For this analysis, we need pandas for data manipulation and seaborn for plotting. Matplotlib is sometimes useful in tandem with seaborn because it exposes some lower-level plotting functions.

In [None]:
import pandas as pd
import matplotlib.pyplot as plt
import seaborn as sns

## Load data

In [None]:
results_combined_parallelism = pd.read_csv('./data/raw/results_combined_parallelism.tsv', sep = '\t')
results_combined_parallelism = results_combined_parallelism.replace('parallel_combined', 'Combined task and data parallelism')
results_combined_parallelism = results_combined_parallelism.replace('sequential_with_parallel_mergesort', 'Task parallelism')
results_combined_parallelism = results_combined_parallelism.replace('parallel', 'Data parallelism')
results_combined_parallelism = results_combined_parallelism.replace('sequential', 'No parallelism')

results_combined_parallelism = results_combined_parallelism.drop('idx', axis=1)

results_combined_parallelism

In [None]:
results_scheduling = pd.read_csv('./data/raw/results_scheduling.tsv', sep = '\t')
results_scheduling = results_scheduling.replace('sequential', 'No parallelism')
results_scheduling = results_scheduling.replace('parallel_static', 'Static scheduling, chunk size 100')
results_scheduling = results_scheduling.replace('parallel_dynamic_small_chunk_size', 'Dynamic scheduling, chunk size 10')
results_scheduling = results_scheduling.replace('parallel_dynamic_medium_chunk_size', 'Dynamic scheduling, chunk size 50')
results_scheduling = results_scheduling.replace('parallel_dynamic_large_chunk_size', 'Dynamic scheduling, large chunk 100')
results_scheduling = results_scheduling.replace('parallel_guided_small_chunk_size', 'Guided scheduling, chunk size 10')
results_scheduling = results_scheduling.replace('parallel_guided_medium_chunk_size', 'Guided scheduling, chunk size 50')
results_scheduling = results_scheduling.replace('parallel_guided_large_chunk_size', 'Guided scheduling, chunk size 100')
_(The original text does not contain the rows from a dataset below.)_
Lemma well_formed_get (self : GitlabApiDriver) (rest : string) :
  well_formed self (get_request self (API_URL self ++ rest)).
Proof. split; [exists rest; reflexivity | left; reflexivity]. Qed.

Lemma well_formed_get_under (self : GitlabApiDriver) (rest more : string) :
  well_formed self (get_request self ((API_URL self ++ rest) ++ more)).
Proof. rewrite append_assoc. apply well_formed_get. Qed.

(** One logged request inside a [try]: the shape of every method. *)
Ltac sends_one :=
  apply (sends_try_catch _ 1 0);
  [ apply (sends_bind _ 0 1); [auto with sends | intros _ ];
    lazymatch goal with
    | |- sends _ _ (bind get_this _) => apply sends_get_this
    | _ => idtac
    end;
    apply (sends_bind _ 1 0); [ | intros res; try destruct (_ =? _); auto with sends ];
    apply sends_axios_request
  | intros e; try destruct (is_not_found e); auto with sends ].

Lemma sends_getProject (self : GitlabApiDriver) (identifier : js_value) :
  sends self 1 (getProject identifier).
Proof.
  unfold getProject. apply sends_getProjectUrl. intros rest. sends_one.
  apply well_formed_get.
Qed.

Lemma sends_getBranches (self : GitlabApiDriver) (projectIdentifier : js_value) :
  sends self 1 (getBranches projectIdentifier).
Proof.
  unfold getBranches. apply sends_getProjectUrl. intros rest. cbv zeta. sends_one.
  apply well_formed_get_under.
Qed.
results_scheduling = results_scheduling.drop('idx', axis=1)

results_scheduling

In [None]:
results_input_size_small = pd.read_csv('./data/raw/results_input_size_small.tsv', sep = '\t')
results_input_size_medium = pd.read_csv('./data/raw/results_input_size_medium.tsv', sep = '\t')
results_input_size_large = pd.read_csv('./data/raw/results_input_size_large.tsv', sep = '\t')

results_input_size_small = results_input_size_small.drop('idx', axis=1)
results_input_size_medium = results_input_size_medium.drop('idx', axis=1)
results_input_size_large = results_input_size_large.drop('idx', axis=1)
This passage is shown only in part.